В коде финального для сборника цикла «В тени безумного царя», в котором этим «царём» видится не столько титулованный политик, сколько поэт (которому политика также не чужда: вспомним, кто «провозгласил себя / повелителем космоса» в «Триптихе») звучит утверждение, что «в грядущие времена безумный царь ожидает в мечтах что те кому он дорог с радостью вспомнят о нем & ангелы воспоют». И надежда эта не лишена оснований, ведь поэзия Ротенберга ясно говорит нам, что хотя «тьма может длиться, может быть вечной» существует «необходимость того, чтобы поэт был проводником света», о котором, конечно, вспомнят, особенно учитывая политическую, публичную силу его слова.
Сборник «Жестокая нирвана» – высказывание многогранное.
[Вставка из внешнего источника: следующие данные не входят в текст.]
(** C38: what a repository can and cannot configure.  The loaded project layers
    come from the directories between the project root and the current one, in
    that order (so they pass the order check of the stack); a layer is enabled
    exactly when its directory is trusted; and in every stack that has them as
    its project layers, the effective value of each denylisted key is the one
    that the other layers give it: project files can neither set nor displace
    it. *)
Theorem project_layers_confined {HP : HostParsers} {UC : UnicodeCase} {E : ConfigEncoding} {lib : UrlLib} {host : Host}
    {PL : ProjectLib} {laws : ProjectLaws} {S : Type} {FS : ExecutorFileSystem S PathUri} (fs : S) {R RT : Type}
    (s : ConfigLayerStack R RT) cwd root c home strict ls ws :
  plain_path cwd ->
  load_project_layers fs cwd root c home strict = Ok (ls, ws) ->
  List.filter is_project_layer (layers s) = ls ->
  Forall layer_doc_ok (layers_low_to_high s) ->
  verify_project_layers None ls = Ok tt
  /\ (exists dirs, dirs `sublist_of` project_dirs cwd root
      /\ Forall2 (fun dir l => layer_name l = Project (dir ++ [lit ".codex"])
           /\ (is_disabled l = false <-> is_trusted (decision_for_dir c dir) = true)) dirs ls)
  /\ forall k p, k ∈ PROJECT_LOCAL_CONFIG_DENYLIST ->
     setting_at [] (effective_config s) (k :: p) =
     setting_at [] (merge_layers (List.filter (fun l => negb (is_project_layer l)) (layers_low_to_high s))) (k :: p).
Proof.
  intros Hcwd Hload Hls Hok. unfold load_project_layers, discover_project_layers in Hload.
  destruct (discover_dirs fs c home strict (project_dirs cwd root)) as [[ds dws]|] eqn:Ed; simpl in Hload; [|done].
  destruct (load_all fs ds) as [ls'|] eqn:Ea; simpl in Hload; [|done]. injection Hload as -> ->.
  destruct (load_dirs_layers fs c home strict _ _ _ _ Ed Ea) as (dirs & Hsub & Hf).
  destruct (project_dirs_sorted cwd root) as [Hsorted Hpre].
  assert (Forall plain_path dirs) as Hplain.
  { apply Forall_forall. intros d Hd. rewrite Forall_forall in Hpre.
    destruct (Hpre d) as [x ->]; [by eapply elem_of_submseteq, sublist_submseteq|]. by apply Forall_app in Hcwd as [Hcwd _]. }
  pose proof (strongly_sorted_sublist _ _ _ Hsub Hsorted) as Hss.
  split; [by apply (verify_dirs c dirs ls Hss Hplain Hf None)|]. split.
  { exists dirs. split; [done|]. clear -Hf Hplain. induction Hf as [|d l dirs ls (H1 & H2 & _) _ IH]; constructor.
    - apply Forall_cons in Hplain as [Hd _]. rewrite H1, abs_join_protected; [done|done|]. right. right. by left.
    - apply Forall_cons in Hplain as [_ Hp]. by apply IH. }
  intros k p Hk. unfold effective_config.
  assert (forall l, l ∈ layers_low_to_high s -> is_project_layer l = true -> absent k (layer_config l)) as Habs.
  { intros l Hl Hp. assert (l ∈ ls) as Hin.
    { rewrite <- Hls. apply list_elem_of_In, filter_In. split; [|done].
      apply list_elem_of_In, filter_In in Hl as [Hl _]. done. }
    apply list_elem_of_lookup in Hin as [i Hi]. destruct (Forall2_lookup_r _ _ _ _ _ Hf Hi) as (d & _ & _ & _ & Ha). by apply Ha. }
  assert (Forall layer_doc_ok (List.filter (fun l => negb (is_project_layer l)) (layers_low_to_high s))) as Hok'.
  { apply Forall_forall. intros l [Hl _]%list_elem_of_In%filter_In. rewrite Forall_forall in Hok. by apply Hok, list_elem_of_In. }
  rewrite !merge_layers_deciding by done. rewrite <- filter_rev. f_equal. apply deciding_layer_skip.
  - apply Forall_forall. intros l Hl. rewrite Forall_forall in Hok. apply Hok.
    by rewrite list_elem_of_In, <- in_rev, <- list_elem_of_In in Hl.
  - intros l Hl Hp. apply absent_silent, normalized_absent, Habs; [|done].
    by rewrite list_elem_of_In, <- in_rev, <- list_elem_of_In in Hl.
Qed.
Lemma config_write_safe_witness :
  exists response,
    batch_write [] None None [(lit "model", JString (lit "b"), Replace); (lit "tui.theme", JString (lit "dark"), Upsert)]
    = ([SetPath [lit "model"] (TString (lit "b")); SetPath [lit "tui"; lit "theme"] (TString (lit "dark"))], Ok response)
    /\ status response = WriteOk
    /\ exists u', value_at_path u' [lit "feedback"; lit "enabled"] = Some (TBoolean false)
    /\ snd (batch_write [] None None [(lit "feedback.enabled", JString (lit "x"), Replace)])
       = Err (WriteError ConfigRequirementReadonly (lit "`feedback.enabled` is managed by requirements and cannot be changed")).
Proof.
  eexists. split; [vm_compute; reflexivity|]. split; [reflexivity|].
  set (edits := [(lit "model", JString (lit "b"), Replace); (lit "tui.theme", JString (lit "dark"), Upsert)]).
  destruct (apply_edits [] None None edits) as [w' r] eqn:Er.
  pose proof (config_write_safe [] w' None None edits r (service_stack managed_feedback)
    (layer_new (User user_file None) user_doc) eq_refl eq_refl Er) as H.
  destruct r as [response|e]; [|vm_compute in Er; discriminate Er].
  destruct H as (_ & _ & u' & ces & layers' & _ & _ & _ & _ & _ & Hm). exists u'. split.
  - destruct (Hm [lit "feedback"; lit "enabled"]) as [-> _]; [|reflexivity]. exists (lit "feedback.enabled"). do 5 right. left.
  - vm_compute. reflexivity.
Defined.

(** A write below a setting that a higher layer replaces by another value is
    reported as effective, although the value written has no effect. *)
Definition shadowed_stack : ConfigLayerStack unit ManagedFields :=
  mkStack
    [ layer_new (User user_file None) (TTable [(lit "desktop", TTable [(lit "a", TTable [(lit "b", TInteger 1)])])]);
      layer_new SessionFlags (TTable [(lit "desktop", TTable [(lit "a", TString (lit "x"))])]) ] tt no_managed false None.

Theorem shadowed_write_not_reported :
  value_at_path (layer_config (layer_new (User user_file None) (TTable [(lit "desktop", TTable [(lit "a", TTable [(lit "b", TInteger 1)])])])))
    [lit "desktop"; lit "a"; lit "b"] = Some (TInteger 1)
  /\ value_at_path (effective_config shadowed_stack) [lit "desktop"; lit "a"; lit "b"] = None
  /\ status <$> (match write_response shadowed_stack user_file [[lit "desktop"; lit "a"; lit "b"]] with
                 | Ok r => Some r | Err _ => None end) = Some WriteOk.
Proof. repeat split; vm_compute; reflexivity. Qed.

End examples.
Это высказывание о природе поэтического слова в спектре человеческой жизни: от самых ужасающих до самых прекрасных её проявлений. Высказывание о памяти и поиске пути к себе, пути к другим людям и культурам. Высказывание о противоречиях и этого пути, и жизни вокруг. Для его выражения поэт использует разнообразные, но от того не менее точные инструменты построения нарратива: он говорит через имена близких ему поэтов (вплоть до указания конкретных имён в скобках у принадлежащей им строки), видит прошлое глазами родственников, строит мир с помощью мифов: общественных и собственных. Ротенберг собирает мир по крупицам, которые рассыпаны в его сознании, в истории, в поэзии: во всём, чего касался человек. В этом смысле поэзия – инструмент, выбранный неслучайно: она – самый высокочувствительный датчик этих крупиц, датчик снов – Alcheringas. «Жестокая нирвана» – до прекрасного выверенный пример композиции этих снов Джерома Ротенберга: кошмарных и светлых.